İnsanlık tarihi boyunca, öncelikle dini kurallar ve sonra da bazı insaflı devlet idarecilerinin koyduğu kanunlar insanlara hak ve özgürlük konularında rahatlıklar sağlamıştır. Ancak bu tip davranışlar maalesef uzun süreli olamamıştır.
Eski devletlerin yönetim anlayışı güç ve baskı uygulanması şeklindeydi. Genellikle kral veya başkan zor kullanarak başa gelir, yönetimini de yine zor kullanarak sürdürürdü. Tarihte, Romalıların, Medlerin, Perslerin, Vikinglerin, Hunlann, Mısır Firavunlarının ve benzeri devletlerin uyguladıkları bu yöntemleri kitaplarda okuyoruz.
Böyle giden bir işleyişe "dur" diyebilmek için, birçok ülkede bireysel karşı koymalar görülmüş, fakat etkili olamamıştır.
İngiltere'de halk, 1215 yılında Kral John'a karşı, haklarını savunmak amacıyla bazı istekler ortaya koydular. Krala kabul ettirilen bu bildirge, "Magna Carta" İnsan Hakları kavramının ilk belgesi sayılır (Aslında, ilahi dinlere ait kutsal kitaplarda, konu ile ilgili yazılı belgeler vardı. Yüce Peygamberimizin meşhur Veda Hutbesi bunun en güzel örneğidir). Artık insan hakları metne dökülmüş, insanların kısıtlanamayacak bazı hakları güvence altına alınmış oluyordu.
İnsanların yaşayışlarında, hayati konularda eşit haklara sahip oldukları fikri 1776 yılında Amerika'da yayımlanan Bağımsızlık Bildirisi ile de pekişmeye başlamış oldu.
İnsan hakları ile ilgili bir başka çalışma Fransız İhtilali zamanında yapılmış ve 1789 yılında İnsan Hakları Bildirisi yayımlanmıştır. Bütün bu çalışmalar insanların daha çağdaş yaşama isteğinin birer ürünüdür. Zamanında insan haklarının tam ve hiçbir ayrım yapmadan korunmaması bu zorunluluğu kaçınılmaz kılmıştır. Sözde ve kağıt üzerinde var olması, tam uygulanmasını sağlamamıştır. Yapılan yanlış ve eksik uygulamalar, insanın insana yaptığı eziyetler insan kişiliğini zedeler olmuştur.
İnsan Hakları Evrensel Beyannamesi
İnsan hakları, kişiyi özü ile yaşatacak kurallardır. Bu kurallar, insanı insan yapan kurallar olarak da tarif edilebilir.
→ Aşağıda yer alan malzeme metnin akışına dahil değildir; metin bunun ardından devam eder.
(* ===== verification/CoreTypes.v ===== *)
(** The data model of [aura-core-types]: identifiers, digests, transactions,
    record entries, proposals, actions and effects, the tool envelopes and the
    policy-decision audit payload.  The clock ([now_ms]) and fresh ids
    ([ActionId::generate]) are arguments of the constructors that read them. *)
From S2P Require Import Prelude Values Permissions.
From Stdlib Require Import Strings.Byte.

(** * Identifiers and digests ([ids.rs], [hash.rs], [context_hash.rs]) *)
Definition Hash := arr 32.
Definition AgentId := arr 32.
Definition ActionId := arr 16.
Definition ContextHash := arr 32.

Definition ContextHash_zero : ContextHash := arr_fill 32 "000"%byte.

(** [define_id!]: [to_hex] and [from_hex]. *)
Definition id_to_hex `{Hex} {n} (id : arr n) : string := hex_encode (arr_bytes id).
Definition id_from_hex `{Hex} (n : nat) (s : string) : result string (arr n) :=
  b ← hex_decode s;
  ok_or "Invalid string length" (arr_try_from n b).

Section Digests.
Context `{Blake3}.

Definition hash_bytes (data : bytes) : arr 32 := blake3_hash data.

Definition hash_many (parts : list bytes) : arr 32 :=
  blake3_finalize (foldl blake3_update blake3_new parts).

Definition compute_context_hash (tx_bytes record_window_bytes : bytes) : arr 32 :=
  hash_many [tx_bytes; record_window_bytes].

(** [Hash::from_content] and [Hash::from_content_chained]. *)
Definition from_content (content : bytes) : Hash := blake3_hash content.

Definition from_content_chained (content : bytes) (prev_hash : option Hash) : Hash :=
  let hasher := blake3_update blake3_new content in
  blake3_finalize
    (match prev_hash with
     | Some prev => blake3_update hasher (arr_bytes prev)
     | None => hasher
     end).

(** [struct Hasher]. *)
Definition Hasher_new : Blake3Hasher := blake3_new.
Definition Hasher_update (h : Blake3Hasher) (data : bytes) : Blake3Hasher := blake3_update h data.
Definition Hasher_finalize (h : Blake3Hasher) : arr 32 := blake3_finalize h.
End Digests.

(** * Tool envelopes ([types/tool]) *)
Record ToolCall := { tool_call_tool : string; tool_call_args : json }.
#[export] Instance ToolCall_eq_dec : EqDecision ToolCall.
Proof. solve_decision. Defined.

Definition SENSITIVE_ARG_KEYS : list string :=
  ["jwt"; "token"; "access_token"; "refresh_token"; "id_token"; "authorization"; "api_key";
   "apikey"; "password"; "passwd"; "secret"; "client_secret"; "private_key"; "session_token"].

Definition is_sensitive_key (k : string) : bool :=
  existsb (fun needle => eq_ignore_ascii_case k needle) SENSITIVE_ARG_KEYS.

Fixpoint redact_sensitive_args (value : json) : json :=
  match value with
  | JObject map =>
      JObject (List.map (fun '(k, v) =>
                 (k, if is_sensitive_key k then JString "***" else redact_sensitive_args v)) map)
  | JArray items => JArray (List.map redact_sensitive_args items)
  | other => other
  end.

(** [ToolCall::fs_ls], [fs_read], [fs_stat]. *)
Definition fs_ls (path : string) : ToolCall :=
  {| tool_call_tool := "list_files"; tool_call_args := JObject [("path", JString path)] |}.
Definition fs_read (path : string) (max_bytes : option Z) : ToolCall :=
  let args := JObject [("path", JString path)] in
  {| tool_call_tool := "read_file";
     tool_call_args := match max_bytes with
                       | Some max => json_set "max_bytes" (JNumber (fmt_Z max)) args
                       | None => args
                       end |}.
Definition fs_stat (path : string) : ToolCall :=
  {| tool_call_tool := "stat_file"; tool_call_args := JObject [("path", JString path)] |}.

Record ToolProposal := {
  tp_tool_use_id : string;
  tp_tool : string;
  tp_args : json;
  tp_source : option string;
}.
#[export] Instance ToolProposal_eq_dec : EqDecision ToolProposal.
Proof. solve_decision. Defined.

Inductive ToolGateVerdict :=
| ToolGateVerdict_Approved
| ToolGateVerdict_Denied
| ToolGateVerdict_PendingApproval.
#[export] Instance ToolGateVerdict_eq_dec : EqDecision ToolGateVerdict.
Proof. solve_decision. Defined.

Record ToolExecution := {
  te_tool_use_id : string;
  te_tool : string;
  te_args : json;
  te_decision : ToolGateVerdict;
  te_reason : option string;
  te_result : option string;
  te_is_error : bool;
  te_parent_agent_id : AgentId;
  te_originating_user_id : string;
}.
#[export] Instance ToolExecution_eq_dec : EqDecision ToolExecution.
Proof. solve_decision. Defined.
24 Ekim 1945'te kurulan Birleşmiş Milletler Örgütü'nün öncelikli amacı dünyada barışı ve güvenliği sağlamaktı. 10 Aralık 1948 tarihinde Birleşmiş Milletler Örgütü "İnsan Haklan Evrensel Bildirgesi"ni kabul ve ilan etti. Buna göre;
-
Bütün insanlar özgür; onurlu ve hakları yönünden eşit doğarlar. Akıl ve vicdana sahiptirler.
-
Herkes, renk, cins, siyasal ya da her hangi bir başka inanç, ulusal ya da toplumsal köken, varlıklılık, doğuş ya da herhangi bir başka ayrım gözetilmeksizin bu Bildirge'de açıklanan bütün haklardan ve bütün özgürlüklerden yararlanabilir.
-
En başta yaşam ve özgürlük olmak üzere sağlık, eğitim, yiyecek, barınma ve toplumsal hizmetler de içinde olmak üzere sağlığına ve esenliğine uygun bir yaşam düzeyine kavuşma; yasanın koruyuculuğundan eşit olarak yararlanma; Barışçıl amaçlar için toplanma ve dernek kurma; evlenme, mal ve mülk edinme; çalışma, işini seçme özgürlüğü; din, vicdan düşünce ve anlatma özgürlüğü hakları
İnsan Haklan Evrensel Bildirgesinin temellerini oluşturur.
10 Aralık ile başlayan hafta Birleşmiş Milletlere üye ülkelerde İnsan Hakları Haftası olarak kutlanır. İnsan haklan tarihsel gelişimlerine göre birinci, ikinci ve üçüncü kuşak haklar olarak sınıflandınlmaktadır.
Birinci kuşak haklar aynı zamanda klasik haklar olarak da isimlendirilmektedir. Bu hakların Fransız ve Amerika devrimi ile yaşama geçtiği görülmektedir. Birinci kuşak haklardan bazıları şunlardır:
-
Yaşam hakkı ve dokunulmazlık,
-
Kişi özgürlüğü ve güvenliği,
-
Düşünce ve düşünceyi açıklama özgürlüğü,
-
İnanç ve ibadet özgürlüğü,
-
Konut dokunulmazlığı,
-
Çalışma özgürlüğü,
-
Seçme ve seçilme hakkı,
-
Mülkiyet hakkı,
-
Eşitlik hakkı ve benzerleri...
Klasik hakların temel öğesi özgür olabilmektir. Bu haklar kişilerin özel yaşam alanına sahip olduğunu ve kurumların, devletin bu haklara karışmaması gerektiğinin altını çizmektedir.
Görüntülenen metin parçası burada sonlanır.